ACTIVITY: Below are the records; copy out every line that holds the word "Theorem".

INFORMATION PROVIDED below:

Lemma step_refs s s' :
  jobs_inv s -> expand_inv s -> refs_inv s -> step s s' -> refs_inv s'.
Proof.
  intros J E [F R U] Hstep. constructor.
  - (* a failed job has no Sends *)
    intros id Hf.
    destruct (step_send_effect _ _ Hstep)
      as [Es|[[d [r [rest [tasks [i [Hin [Hp Es]]]]]]]|[i [f [Hin [Hk [_ Es]]]]]]].
    + rewrite (send_ids_of_sends _ _ _ Es).
      destruct (step_to_failed _ _ _ Hstep Hf) as [H|[d [Hin [<- Hp]]]]; auto.
      pose proof (ei_disp s E d Hin) as Hok. rewrite Hp in Hok. exact Hok.
    + destruct (step_insert_send_jobs _ _ _ _ _ _ _ _ Es) as [Ej _].
      rewrite (status_of_job_jobs _ _ _ Ej) in Hf.
      rewrite (send_ids_of_insert id _ _ _ _ _ _ _ _ Es).
      destruct (d_job d =? id) eqn:K.
      * apply String.eqb_eq in K. subst id.
        rewrite (ji_disp s J (d_job d)) in Hf by (apply in_map; exact Hin).
        discriminate.
      * rewrite app_nil_r. auto.
    + rewrite Es in *. rewrite send_ids_of_update by (intros x; apply Hk).
      apply F. exact Hf.
  - apply (step_rows_known s); auto.
  - intros x Hin.
    assert (G : forall r, In r (select_subscribers (st_db s)) ->
                  In r (select_subscribers (st_db s'))).
    { intros r Hr. destruct (step_subscribers_grow _ _ Hstep) as [extra Ex].
      unfold select_subscribers in *. rewrite Ex, map_app.
      apply in_or_app. auto. }
    destruct (step_send_change _ _ Hstep)
      as [Es|[[d [r [rest [tasks [i [Hd [Hp Es]]]]]]]|[t [f [Hw Es]]]]].
    + apply G, U. rewrite <- Es. exact Hin.
    + destruct (step_insert_send_jobs _ _ _ _ _ _ _ _ Es) as [_ [_ Ex]].
      rewrite Ex in Hin. apply in_app_or in Hin.
      destruct Hin as [Hin|[<-|[]]]; [apply G, U; exact Hin|].
      simpl. apply G. pose proof (R d Hd) as Hr. rewrite Hp in Hr.
      simpl in Hr. destruct r. apply Hr. left. reflexivity.
    + apply G. rewrite Es in Hin. simpl in Hin.
      apply in_update_where in Hin. destruct Hin as [y [Hy [->|[_ ->]]]];
        [apply U; exact Hy|].
      pose proof (U y Hy) as Hu.
      destruct Hw as [[_ ->]|[_ [[msg ->]| ->]]]; exact Hu.
Qed.

Lemma refs_init t0 : refs_inv (init t0).
Proof.
  constructor; simpl.
  - intros id H. discriminate.
  - intros d [].
  - intros x [].
Qed.

Lemma reachable_refs s : reachable s -> refs_inv s.
Proof.
  induction 1 as [t0|s s' Hr IH Hstep].
  - apply refs_init.
  - eapply step_refs; eauto.
    + apply reachable_jobs_inv. exact Hr.
    + apply reachable_expand_inv. exact Hr.
Qed.

Lemma in_sends_of db x : In x (sends db) -> In x (sends_of (send_job_id x) db).
Proof.
  intros Hin. unfold sends_of. apply filter_In. split; auto.
  apply String.eqb_refl.
Qed.

(** X14: in every reachable state each Send refers to rows that exist: its
    job is in the jobs table and has been claimed (it is neither pending
    nor failed, so a job whose subscriber query failed has no Sends), and
    its subscriber id and address are those of one row of the subscribers
    table. *)
Theorem sends_refer_to_rows (s : State) (x : Send)
    (Hr : reachable s) (Hin : In x (sends (st_db s))) :
  (exists j, find_job (send_job_id x) (st_db s) = Some j /\
             job_status j <> "pending" /\ job_status j <> "failed") /\
  (exists u, In u (subscribers (st_db s)) /\
             sub_id u = send_subscriber_id x /\
             sub_email u = send_email x).
Proof.
  pose proof (reachable_refs s Hr) as [F R U].
  pose proof (reachable_expand_inv s Hr) as [E1 E2].
  assert (Hne : send_ids_of (send_job_id x) (st_db s) <> []).
  { unfold send_ids_of. intros Hnil.
    pose proof (in_map send_id _ _ (in_sends_of _ _ Hin)) as Hi.
    rewrite Hnil in Hi. destruct Hi. }
  split.
  - unfold status_of_job in *.
    destruct (find_job (send_job_id x) (st_db s)) as [j|] eqn:Hf.
    + exists j. split; auto. split; intros Hst; apply Hne.
      * apply E1. rewrite Hf. simpl. right. congruence.
      * apply F. rewrite Hf. simpl. congruence.
    + exfalso. apply Hne. apply E1. rewrite Hf. auto.
  - pose proof (U x Hin) as Hu. unfold select_subscribers in Hu.
    apply in_map_iff in Hu. destruct Hu as [u [Eu Hu]].
    exists u. inversion Eu. auto.
Qed.

Lemma sends_refer_to_rows_witness :
  exists u, In u (subscribers (st_db demo_s13)) /\
            sub_id u = "u1" /\ sub_email u = "a@example.com".
Proof.
  exact (proj2 (sends_refer_to_rows demo_s13 _ demo_s13_reachable
                  (or_introl eq_refl))).
Defined.

(** * The tasks and their rows *)

Lemma job_text_step s s' id subject body :
  step s s' ->
  job_text (st_db s) id subject body -> job_text (st_db s') id subject body.
Proof.
  intros Hstep [j [Hf [Hs Hb]]].
  destruct (step_job_row _ _ _ _ Hstep Hf) as [j' [Hf' [Hs' [Hb' _]]]].
  exists j'. repeat split; congruence.
Qed.

Lemma task_ok_step s s' t :
  step s s' -> task_ok (st_db s) t -> task_ok (st_db s') t.
Proof.
  intros Hstep [[x [Hf [Hj He]]] Ht]. split.
  - destruct (step_send_row _ _ _ _ Hstep Hf) as [x' [Hf' [Hj' [_ [He' _]]]]].
    exists x'. repeat split; congruence.
  - eapply job_text_step; eauto.
Qed.

(** A step makes no task but the one of the Send it inserts. *)
Lemma step_tasks_of s s' t :
  step s s' -> In t (tasks_of s') ->
  In t (tasks_of s)
  \/ exists d r rest tasks id,
       In d (st_disp s) /\ d_phase d = DRows (r :: rest) tasks /\
       insert_send id (d_job d) (sr_id r) (sr_email r) "queued" (st_clock s)
                   (st_db s) = Some (st_db s') /\
       t = {| SendID := id; JobID := d_job d; Email := sr_email r;
              Subject := d_subject d; Body := d_body d |}.
Proof.
  intros Hstep Hin.
  destruct Hstep; unfold tasks_of in *;
    cbn [st_disp st_queue st_workers st_outbox st_db with_db with_clock
         with_sched with_disp with_queue with_workers with_outbox restart]
      in *;
    try (left; exact Hin);
    try rewrite H in *;
    repeat (rewrite ?flat_map_app, ?in_app_iff in *;
            cbn [flat_map phase_tasks worker_tasks d_phase set_phase In
                 repeat workerCount app] in * );
    try (rewrite H0 in *; cbn [phase_tasks In] in * );
    try tauto.
  - (* tick_row *)
    left. destruct spawned; simpl in Hin; tauto.
  - (* enum *)
    left. destruct (enumerate ok (st_db s)); simpl in Hin; tauto.
  - (* row *)
    destruct (expand_row_cases _ _ _ _ _ _ _ _ _ H1) as [[-> ->]|[Hins ->]].
    + left. tauto.
    + rewrite in_app_iff in Hin. simpl in Hin, Hins.
      assert (Hd : In d (ds1 ++ d :: ds2))
        by (apply in_or_app; right; left; reflexivity).
      intuition idtac.
      right. exists d, r, rest, tasks, id. repeat split; auto.
  - (* poll *)
    left. destruct (poll_remaining ok (d_job d) (st_db s) =? 0)%nat;
      simpl in Hin; tauto.
Qed.

Lemma step_tasks s s' :
  jobs_inv s -> tasks_inv s -> step s s' -> tasks_inv s'.
Proof.
  intros J [R D T] Hstep.
  assert (K : forall a b c, job_text (st_db s) a b c ->
                            job_text (st_db s') a b c).
  { intros a b c. apply job_text_step. exact Hstep. }
  constructor.
  - (* the rows of the scheduler *)
    clear T. intros rows r0 Hs Hin.
    destruct Hstep;
      cbn [st_sched st_db with_db with_clock with_sched with_disp with_queue
           with_workers with_outbox restart] in *;
      try (apply K; eapply R; eauto; fail);
      try discriminate.
    + destruct ok; [|discriminate]. inversion Hs; subst rows.
      apply in_select_due in Hin. destruct Hin as [j [Hj [-> _]]].
      exists j. repeat split; auto. unfold find_job. simpl.
      apply (find_in_nodup job_id); auto. apply (ji_nodup s J).
    + inversion Hs; subst rows. apply K. eapply R; eauto. right. exact Hin.
  - (* the dispatchers *)
    clear T. intros d0 Hin.
    destruct Hstep;
      cbn [st_disp st_db with_db with_clock with_sched with_disp with_queue
           with_workers with_outbox restart] in *;
      try (apply K; apply D; exact Hin; fail);
      try (apply (in_disp_replace _ _ d) in Hin;
           destruct Hin as [->|Hin];
           [cbn [d_job d_subject d_body set_phase]; apply K; apply (D d);
            rewrite H; apply in_or_app; right; left; reflexivity
           |apply K; apply D; rewrite H; exact Hin]).
    + destruct Hin.
    + apply in_app_or in Hin. destruct Hin as [Hin|Hin];
        [apply K; apply D; exact Hin|].
      unfold claim_row in H0.
      destruct scan_ok, exec_ok; inversion H0; subst; simpl in Hin;
        try contradiction.
      destruct Hin as [<-|[]]. simpl. apply K. eapply R; eauto.
      left. reflexivity.
    + apply K. apply D. rewrite H. apply in_disp_remove. exact Hin.
    + apply K. apply D. rewrite H. apply in_disp_remove. exact Hin.
  - (* the tasks *)
    intros t Hin.
    destruct (step_tasks_of _ _ _ Hstep Hin)
      as [Hold|[d [r [rest [tasks [id [Hd [Hp [Hins ->]]]]]]]]].
    + eapply task_ok_step; eauto.
    + split; cbn [SendID JobID Email Subject Body].
      * destruct (find_send_insert _ _ _ _ _ _ _ _ id Hins) as [Hn [_ ->]].
        rewrite Hn, String.eqb_refl. eexists. split; [reflexivity|].
        split; reflexivity.
      * apply K. apply D. exact Hd.
Qed.

Lemma tasks_init t0 : tasks_inv (init t0).
Proof.
  constructor; simpl.
  - intros rows r H. discriminate.
  - intros d [].
  - intros t [].
Qed.

Lemma reachable_tasks s : reachable s -> tasks_inv s.
Proof.
  induction 1 as [t0|s s' Hr IH Hstep].
  - apply tasks_init.
  - eapply step_tasks; eauto. apply reachable_jobs_inv. exact Hr.
Qed.

(** X15: in every reachable state each call of [doSend] was made with the
    task of a Send of the store: the Send is for the task's job and has the
    task's address, and the subject and the body of the task are those of
    that job in the jobs table. *)
Theorem delivered_what_was_scheduled (s : State) (t : SendTask)
    (Hr : reachable s) (Hin : In t (st_outbox s)) :
  exists x j,
    find_send (SendID t) (st_db s) = Some x /\
    find_job (send_job_id x) (st_db s) = Some j /\
    Email t = send_email x /\
    Subject t = job_subject j /\
    Body t = job_body j.
Proof.
  pose proof (reachable_tasks s Hr) as [_ _ T].
  destruct (T t) as [[x [Hf [Hj He]]] [j [Hfj [Hs Hb]]]].
  - unfold tasks_of. rewrite !in_app_iff. auto.
  - exists x, j. rewrite Hj. auto.
Qed.

Lemma delivered_what_was_scheduled_witness :
  exists x j,
    find_send "s1" (st_db demo_s16) = Some x /\
    find_job (send_job_id x) (st_db demo_s16) = Some j /\
    "a@example.com" = send_email x /\
    "Hello" = job_subject j /\
    "World" = job_body j.
Proof.
  refine (delivered_what_was_scheduled demo_s16 demo_task _ _).
  - apply demo_reachable. simpl. tauto.
  - simpl. auto.
Defined.

(** * Rows no goroutine works on *)

(** A step gives no goroutine a task it did not hold, but for the task of
    the Send it inserts. *)
Lemma step_held_cnt s s' :
  step s s' ->
  (forall i, cnt i (held s') <= cnt i (held s))
  \/ exists id, find_send id (st_db s) = None /\
                forall i, cnt i (held s') = cnt i (held s) + one i id.
Proof.
  intros Hstep.
  destruct Hstep; try (left; intros i; held_sum; lia).
  - left. intros i. destruct spawned; held_sum; lia.
  - left. intros i. destruct (enumerate ok (st_db s)); held_sum; lia.
  - destruct (expand_row_cases _ _ _ _ _ _ _ _ _ H1) as [[-> ->]|[Hins ->]].
    + left. intros i. held_sum. lia.
    + right. exists id. simpl in Hins. split.
      * apply (find_send_insert _ _ _ _ _ _ _ _ id Hins).
      * intros i. cbn [ie_uuid]. held_sum. lia.
  - left. intros i.
    destruct (poll_remaining ok (d_job d) (st_db s) =? 0)%nat; held_sum; lia.
Qed.

Lemma step_held s s' i :
  step s s' -> In i (held s') ->
  In i (held s) \/ find_send i (st_db s) = None.
Proof.
  intros Hstep Hin. apply cnt_in in Hin.
  destruct (step_held_cnt _ _ Hstep) as [Hle|[id [Hn He]]].
  - left. apply cnt_in. specialize (Hle i). lia.
  - rewrite He in Hin. destruct (string_dec id i) as [->|Hne]; auto.
    rewrite one_other in Hin by auto. left. apply cnt_in. lia.
Qed.

(** [doSend] is called by a worker with the task it holds. *)
Lemma step_outbox s s' :
  step s s' ->
  st_outbox s' = st_outbox s
  \/ exists t, In (SendID t) (held s) /\ st_outbox s' = st_outbox s ++ [t].
Proof.
  intros Hstep. destruct Hstep; simpl; auto.
  right. exists t. split; auto. eapply in_held_worker; eauto.
Qed.

(** A dispatcher is there from the step before, or has just been started by
    the scheduler for the row it stands on. *)
Lemma step_disp_jobs s s' id :
  step s s' -> In id (map d_job (st_disp s')) ->
  In id (map d_job (st_disp s))
  \/ exists r rest, st_sched s = SRows (r :: rest) /\ id = jr_id r.
Proof.
  intros Hstep Hin.
  destruct Hstep;
    cbn [st_disp with_db with_clock with_sched with_disp with_queue
         with_workers with_outbox restart] in *;
    try (left; exact Hin);
    try (rewrite map_job_replace in Hin; rewrite H; left; exact Hin).
  - destruct Hin.
  - rewrite map_app, in_app_iff in Hin. destruct Hin as [Hin|Hin]; auto.
    unfold claim_row in H0.
    destruct scan_ok, exec_ok; inversion H0; subst; simpl in Hin;
      try contradiction.
    destruct Hin as [<-|[]]. right. eauto.
  - left. rewrite H. rewrite map_app, in_app_iff in *. simpl. tauto.
  - left. rewrite H. rewrite map_app, in_app_iff in *. simpl. tauto.
Qed.

Lemma orphan_send_step s s' id x :
  step s s' -> ~ In id (held s) -> find_send id (st_db s) = Some x ->
  find_send id (st_db s') = Some x /\ ~ In id (held s') /\
  exists extra, st_outbox s' = st_outbox s ++ extra /\
                ~ In id (map SendID extra).
Proof.
  intros Hstep Hh Hf. split; [|split].
  - destruct (step_send_change _ _ Hstep)
      as [E|[[d [r [rest [tasks [i [_ [_ E]]]]]]]|[t [f [Hw E]]]]].
    + unfold find_send in *. rewrite E. exact Hf.
    + destruct (find_send_insert _ _ _ _ _ _ _ _ id E) as [_ [_ ->]].
      rewrite Hf. reflexivity.
    + assert (Ht : In (SendID t) (held s)).
      { destruct Hw as [[[ws1 [ws2 Hw]] _]|[[ws1 [ws2 Hw]] _]];
          eapply in_held_worker; eauto; reflexivity. }
      rewrite E, find_send_update.
      * destruct (id =? SendID t) eqn:K; auto.
        apply String.eqb_eq in K. subst id. contradiction.
      * destruct Hw as [[_ ->]|[_ [[msg ->]| ->]]]; reflexivity.
  - intros Hin. destruct (step_held _ _ _ Hstep Hin) as [H|H]; auto.
    congruence.
  - destruct (step_outbox _ _ Hstep) as [E|[t [Ht E]]].
    + exists []. rewrite app_nil_r. auto.
    + exists [t]. split; auto. simpl. intros [K|[]]. subst id. contradiction.
Qed.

End of INFORMATION PROVIDED.

RESULT FOR THIS TASK:
Theorem sends_refer_to_rows (s : State) (x : Send)
Theorem delivered_what_was_scheduled (s : State) (t : SendTask)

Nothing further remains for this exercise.